EXERCISE AIM: Hunt through the entries for the word "eligible" and copy each line in which it appears.

Stored items:
Start of Block

(** [get_model_spec], by class name or explicit key. *)
Definition get_model_spec {F} (r : dict F) (key : string) : option F := dget key r.
Definition is_supported {F} (r : dict F) (key : string) : bool :=
  bool_decide (is_Some (get_model_spec r key)).

Section Models.
Context {K : Kinds}.
Definition whole_sequence (hidden : list (Token K)) : Z * Z := (0, Z.of_nat (length hidden)).

Definition ltx2_spec : ModelSpec K :=
  mk_spec "LTX2" [BLOCKS; PRUNABLE_TOKENS; SWAPPABLE_ATTENTION; RESIDUAL_TUPLE] (Some whole_sequence).
Definition sana_video_spec : ModelSpec K :=
  mk_spec "SanaVideo" [BLOCKS; PRUNABLE_TOKENS; SWAPPABLE_ATTENTION] (Some whole_sequence).

(** The decorators of the two model files, and what importing the package runs:
    [models/__init__.py] imports [ltx2_spec] only. *)
Definition import_ltx2 : dict (ModelSpec K) → dict (ModelSpec K) :=
  register_model_spec ["LTX2"; "LTX2Transformer3DModel"; "LTXVideoTransformer3DModel"] ltx2_spec.
Definition import_sana_video : dict (ModelSpec K) → dict (ModelSpec K) :=
  register_model_spec ["SanaVideo"; "SanaVideoTransformer3DModel"] sana_video_spec.
Definition imported_models : dict (ModelSpec K) := import_ltx2 [].
End Models.

(** ** The preset *)

Section Preset.
Context {T X A G : Type} (O : Torch T) (minus extrapolate : X → X → X) (str_float : Qc → string).

Definition SCSP_SKIP_STEPS : string := "16-28".

Definition ltx_step_cache : Technique (DiT T X A G) :=
  StepCache minus extrapolate
    (by_stage [("stage1", at_steps SCSP_SKIP_STEPS true false)] false) false.
Definition ltx_token_prune (prune_ratio : Qc) (prune_steps : string) : Technique (DiT T X A G) :=
  TokenPrune O (mk_prune (by_stage [("stage2", const prune_ratio)] 1%Qc) "feat_norm" "prev")
    (by_stage [("stage2", at_steps prune_steps true false)] false).
Definition ltx_sparse (pisa_sparsity : Qc) : SparseParams :=
  mk_sparse pisa_sparsity 64 true "transformer_2" false 0 "score" "fa" "0-1".

Definition ltx_full_opt (nvfp4 : bool) (prune_ratio : Qc) (prune_steps : string) (pisa_sparsity : Qc) :
    list (Item (DiT T X A G)) :=
  let items :=
    [ITransform (KWLFusions None); ITransform (SparseAttention str_float (ltx_sparse pisa_sparsity));
     ITechnique ltx_step_cache; ITechnique (ltx_token_prune prune_ratio prune_steps)] in
  if nvfp4 then (take 1 items ++ ITransform (NVFP4FFN true true true) :: drop 1 items)%list else items.
End Preset.

(** ** The preset composes *)

Lemma dget_kwl k flags e :
  dget k (kwl_set_env flags e) =
    if decide (k ∈ (λ f, "SGLANG_HQ_KWL_" +:+ f) <$> flags) then Some "1" else dget k e.
Proof.
  unfold kwl_set_env. revert e. induction flags as [|f flags IH]; intros e.
  { case_decide as H; [by apply elem_of_nil in H|done]. }
  cbn [foldl]. rewrite IH, dget_dset, fmap_cons.
  repeat case_decide; try done; subst; rewrite ?elem_of_cons in *; naive_solver.
Qed.

Section FullOpt.
Context {T X A G : Type} (O : Torch T) (minus extrapolate : X → X → X) (str_float : Qc → string).
Context (nvfp4 : bool) (ratio : Qc) (steps : string) (sp : Qc).
Local Abbreviation items := (@ltx_full_opt T X A G O minus extrapolate str_float nvfp4 ratio steps sp).
Local Abbreviation prune := (ltx_token_prune O ratio steps : Technique (DiT T X A G)).
Local Abbreviation cache := (ltx_step_cache minus extrapolate : Technique (DiT T X A G)).

Lemma full_opt_checks : compose items ltx2_spec 64 = Ok (plan_of items ltx2_spec).
Proof. apply compose_checks; destruct nvfp4; vm_compute; reflexivity. Qed.

Lemma full_opt_techniques : p_techniques (plan_of items ltx2_spec) = [prune; cache].
Proof. by destruct nvfp4. Qed.

Lemma full_opt_transforms :
  p_transforms (plan_of items ltx2_spec) =
    ((if nvfp4 then [NVFP4FFN true true true] else []) ++
     [KWLFusions None; SparseAttention str_float (ltx_sparse sp)])%list.
Proof. by destruct nvfp4. Qed.

(** Every seam has one writer among the items of the preset. *)
Lemma full_opt_writers seam i j wa wb :
  (item_writes <$> items) !! i = Some wa → (item_writes <$> items) !! j = Some wb →
  seam ∈ wa → seam ∈ wb → i = j.
Proof.
  assert (item_writes <$> items =
    ([KERNEL_FUSION] :: (if nvfp4 then [[FFN_PRECISION]] else []) ++
     [[ATTENTION_BACKEND]; [STEP_OUTPUT]; [TOKEN_SET; HIDDEN_STATES]])%list) as -> by (by destruct nvfp4).
  intros Ha Hb. destruct nvfp4; do 5 (try destruct i as [|i]); do 5 (try destruct j as [|j]);
    simpl in *; simplify_eq; try done; set_solver.
Qed.

Lemma scsp_steps k stg : at_steps SCSP_SKIP_STEPS true false k stg = bool_decide (16 ≤ k ≤ 28).
Proof using Type.
  unfold at_steps. rewrite (eq_refl : parse_steps SCSP_SKIP_STEPS = seqZ 16 13).
  assert (k ∈ seqZ 16 13 ↔ 16 ≤ k ≤ 28) as H by (rewrite elem_of_seqZ; lia).
  by rewrite (bool_decide_ext _ _ H); case_bool_decide.
Qed.

Lemma cache_active ctx :
  t_is_active cache ctx = bool_decide (stage ctx = "stage1" ∧ 16 ≤ step ctx ≤ 28).
Proof using Type.
  clear O str_float nvfp4 ratio steps sp.
  cbn. unfold is_active, by_stage. cbn [dget]. case_decide as H.
  - rewrite scsp_steps. apply bool_decide_ext. tauto.
  - symmetry. apply bool_decide_eq_false_2. tauto.
Qed.

Lemma prune_active ctx :
  t_is_active prune ctx =
    bool_decide (stage ctx = "stage2" ∧ step ctx ∈ parse_steps steps ∧ (ratio < 1)%Qc).
Proof using Type.
  clear minus extrapolate str_float nvfp4 sp.
  cbn. unfold prune_is_active, is_active, by_stage. cbn [dget keep_ratio]. case_decide as H.
  - unfold at_steps, const. repeat case_bool_decide; naive_solver.
  - symmetry. apply bool_decide_eq_false_2. tauto.
Qed.
End FullOpt.
(* ===== verification/Ltx2TeaCacheProps.v ===== *)
(** * TeaCache of LTX-2: replays are sound, statistics add up *)

From S2P Require Import Prelude Environ ForwardContext ResidualCache Ltx2TeaCache.
Local Open Scope Z_scope.

Section Props.
Context {X G : Type}.
Context (tadd tsub : X → X → X) (shape : X → list Z) (dtype : X → string).
Context (flatten : X → G) (cat : list G → G) (same_shape : G → G → bool) (rel_l1 : G → G → Qc).
Context (blocks : TeaCall X → X * X).
Implicit Types (c : Coordinator X G) (a : TeaCall X).

Local Abbreviation lookup := (lookup tadd shape dtype flatten cat same_shape rel_l1).
Local Abbreviation forward := (forward tadd tsub shape dtype flatten cat same_shape rel_l1 blocks).
Local Abbreviation observe_call := (observe_call tadd tsub shape dtype flatten cat same_shape rel_l1 blocks).
Local Abbreviation run := (run tadd tsub shape dtype flatten cat same_shape rel_l1 blocks).

(** What a call returns, by its event. *)
Definition returned (cfg : TeaConfig) (o : Obs X G) : Prop :=
  let a := o_call o in
  match o_event o with
  | Reset => False
  | Computed _ _ _ r =>
      o_out o = blocks a ∧ r = (tsub (o_out o).1 (hidden_states a), tsub (o_out o).2 (audio_hidden_states a))
  | Replayed _ _ _ r =>
      o_out o = (tadd (hidden_states a) r.1, tadd (audio_hidden_states a) r.2) ∧
      eligible cfg (o_stage_step o).1 (o_stage_step o).2 = true
  end.

Hypothesis rel_l1_nonneg : ∀ x y, (0 <= rel_l1 x y)%Qc.

Lemma forward_step c f a tr :
  agrees rel_l1 (policy (config c)) (entries c) tr → sound_trace same_shape rel_l1 (policy (config c)) tr →
  let o := observe_call c f a in
  config (forward c f a).2 = config c ∧ returned (config c) o ∧
  agrees rel_l1 (policy (config c)) (entries (forward c f a).2) (tr ++ events_of o) ∧
  sound_trace same_shape rel_l1 (policy (config c)) (tr ++ events_of o).
Proof.
  intros Ha Hs. unfold Ltx2TeaCache.observe_call, events_of, Ltx2TeaCache.forward, Ltx2TeaCache.lookup, should_skip.
  destruct (teacache_runtime_context f) as [[[stage step] n] pass] eqn:Ef.
  set (c0 := if starts_anew c stage step then reset c else c).
  set (k := make_key shape dtype stage (default pass (call_pass_id a)) a).
  set (tr0 := if starts_anew c stage step then tr ++ [Reset] else tr).
  assert (Hc0 : config c0 = config c) by (by unfold c0; destruct (starts_anew c stage step)).
  assert (Ha0 : agrees rel_l1 (policy (config c)) (entries c0) tr0).
  { unfold c0, tr0. destruct (starts_anew c stage step); [|done]. apply (agrees_reset _ _ (entries c)). }
  assert (Hs0 : sound_trace same_shape rel_l1 (policy (config c)) tr0).
  { unfold tr0. destruct (starts_anew c stage step); [|done]. by apply sound_trace_snoc. }
  assert (Hes : (if starts_anew c stage step then ∅ else entries c) = entries c0)
    by (by unfold c0; destruct (starts_anew c stage step)).
  assert (Htr : ∀ ev, tr ++ (if starts_anew c stage step then [Reset; ev] else [ev]) = tr0 ++ [ev]).
  { intros ev. unfold tr0. destruct (starts_anew c stage step); [by rewrite <-app_assoc|done]. }
  simpl. rewrite Hes, Hc0, Htr.
  destruct (lookup_entry same_shape rel_l1 _ _ step k _ (entries c0)) as [r es] eqn:El. simpl.
  destruct (is_hit r) eqn:Eh.
  - destruct r; try done. destruct (lookup_hit _ _ rel_l1_nonneg _ _ _ _ _ _ _ _ Ha0 El) as (rsd & Er & He & Hso & Hag).
    rewrite Er. simpl. split_and!; [done|done|done|]. apply sound_trace_snoc; [done|]. intros ? ? ? ? [=]. by subst.
  - simpl. unfold store, should_skip. simpl. rewrite Eh, Ef. simpl. split_and!; [done|done| |].
    + by eapply lookup_store.
    + by apply sound_trace_snoc.
Qed.

Lemma run_inv c fs tr :
  agrees rel_l1 (policy (config c)) (entries c) tr → sound_trace same_shape rel_l1 (policy (config c)) tr →
  Forall (returned (config c)) (run c fs).1 ∧
  sound_trace same_shape rel_l1 (policy (config c)) (tr ++ trace (run c fs).1).
Proof.
  revert c tr. induction fs as [|[f a] fs IH]; intros c tr Ha Hs; simpl; [by rewrite app_nil_r|].
  destruct (forward_step c f a tr Ha Hs) as (Hc & Hr & Ha' & Hs').
  destruct (IH (forward c f a).2 (tr ++ events_of (observe_call c f a))) as [HF HT]; rewrite ?Hc; [done..|].
  rewrite Hc in HF, HT. split; [by constructor|]. unfold trace in *. simpl. by rewrite app_assoc.
Qed.

(** ** Statistics *)

Definition all_stats_ok c : Prop := ∀ stage s, dget stage (stats c) = Some s → stats_ok s.

Lemma forward_stats c f a : all_stats_ok c → all_stats_ok (forward c f a).2.
Proof.
  intros H. unfold Ltx2TeaCache.forward, Ltx2TeaCache.lookup, store.
  destruct (teacache_runtime_context f) as [[[stage step] n] pass] eqn:Ef.
  assert (Hc : all_stats_ok (if starts_anew c stage step then reset c else c)) by (by destruct (starts_anew c stage step)).
  revert Hc. generalize (if starts_anew c stage step then reset c else c). intros c0 Hc.
  destruct (lookup_entry _ _ _ _ _ _ _ _) as [r es]. simpl.
  assert (Hn : ∀ sg s, dget sg (dset stage (count_reason step r (count_call (default no_stats (dget stage (stats c0))))) (stats c0)) = Some s →
    stats_ok s).
  { intros sg s. rewrite dget_dset. case_decide; [|apply Hc]. intros [= <-]. apply count_ok.
    destruct (dget stage (stats c0)) eqn:E; [by eapply Hc|apply no_stats_ok]. }
  destruct (if is_hit r then _ else _); [done|]. unfold should_skip. simpl. by destruct (is_hit r).
Qed.
End Props.

(** C30 - In any sequence of calls of the LTX-2 transformer with TeaCache, from a fresh
    coordinator and whatever the embeddings: a call either runs the blocks or replays the
    residual of the latest computed call with the same key (stage, pass, shapes, guidance
    settings) since the last reset; replayed calls are eligible, at most
    [max_continuous_hits] follow one computed call, their distances to it add up to less
    than the threshold, and none is [periodic_recompute_steps] or more steps behind it; and
    the statistics of every stage add up. *)
Theorem ltx2_replays_sound {X G} (tadd tsub : X → X → X) shape dtype (flatten : X → G) cat same_shape rel_l1 blocks
    (cfg : TeaConfig) fs :
  (∀ x y, (0 <= rel_l1 x y)%Qc) →
  let r := run tadd tsub shape dtype flatten cat same_shape rel_l1 blocks (init_coordinator cfg) fs in
  Forall (returned tadd tsub blocks cfg) r.1 ∧
  sound_trace same_shape rel_l1 (policy cfg) (trace r.1) ∧
  all_stats_ok r.2.
Proof.
  intros Hd r. destruct (run_inv tadd tsub shape dtype flatten cat same_shape rel_l1 blocks Hd (init_coordinator cfg) fs [])
    as [HF HT]; [by apply agrees_empty|intros n k step f rs Hn; by rewrite lookup_nil in Hn|].
  split_and!; [done|done|]. unfold r. assert (Hi : all_stats_ok (init_coordinator (X:=X) (G:=G) cfg)) by done.
  revert Hi. generalize (init_coordinator (X:=X) (G:=G) cfg). clear.
  induction fs as [|[f a] fs IH]; intros c Hc; simpl; [done|]. apply IH. by apply forward_stats.
Qed.

(** Streams are numbers; the blocks double them; the distance of two embeddings is their
    difference. The second call replays the residual of the first, the third is computed
    because one replay in a row is allowed, the fourth replays the residual of the third. *)
Definition demo_config : TeaConfig :=
  mk_tea_config true (mk_policy (Q2Qc (QArith_base.inject_Z 5)) 1 0) 1 None true false false true false false.
Definition demo_calls : list (option ForwardContext * TeaCall Z) :=
  (λ p, (Some (mk_fctx (Some p.1) None None), mk_call p.2 7 (p.2 + 1) 0 [] [] false false false None)) <$>
    [(0, 10); (1, 11); (2, 12); (3, 13)].
Definition demo_distance (x y : Z) : Qc := Q2Qc (QArith_base.inject_Z (Z.abs (x - y))).

Lemma demo_distance_nonneg x y : (0 <= demo_distance x y)%Qc.
Proof.
  unfold demo_distance, Qcle. cbn [this Q2Qc].
  rewrite (Qreduction.Qred_correct (QArith_base.inject_Z (Z.abs (x - y)))).
  unfold QArith_base.Qle. cbn [QArith_base.Qnum QArith_base.Qden QArith_base.inject_Z]. simpl. lia.
Qed.

Lemma ltx2_replays_sound_witness :
  let r := run Z.add Z.sub (λ _, []) (λ _, ""%string) id (λ l, Zsum l) (λ _ _, true) demo_distance
             (λ a, (2 * hidden_states a, 2 * audio_hidden_states a)) (init_coordinator demo_config) demo_calls in
  o_out <$> r.1 = [(20, 14); (21, 14); (24, 14); (25, 14)] ∧ all_stats_ok r.2 ∧
  sound_trace (λ _ _, true) demo_distance (policy demo_config) (trace r.1).
Proof.
  intros r. destruct (ltx2_replays_sound Z.add Z.sub (λ _, []) (λ _, ""%string) id (λ l, Zsum l) (λ _ _, true) demo_distance
    (λ a, (2 * hidden_states a, 2 * audio_hidden_states a)) demo_config demo_calls demo_distance_nonneg) as (_ & H1 & H2).
  split_and!; [vm_compute; reflexivity|exact H2|exact H1].
Defined.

End of Block

RESULT OF THE TASK:
      eligible cfg (o_stage_step o).1 (o_stage_step o).2 = true
    settings) since the last reset; replayed calls are eligible, at most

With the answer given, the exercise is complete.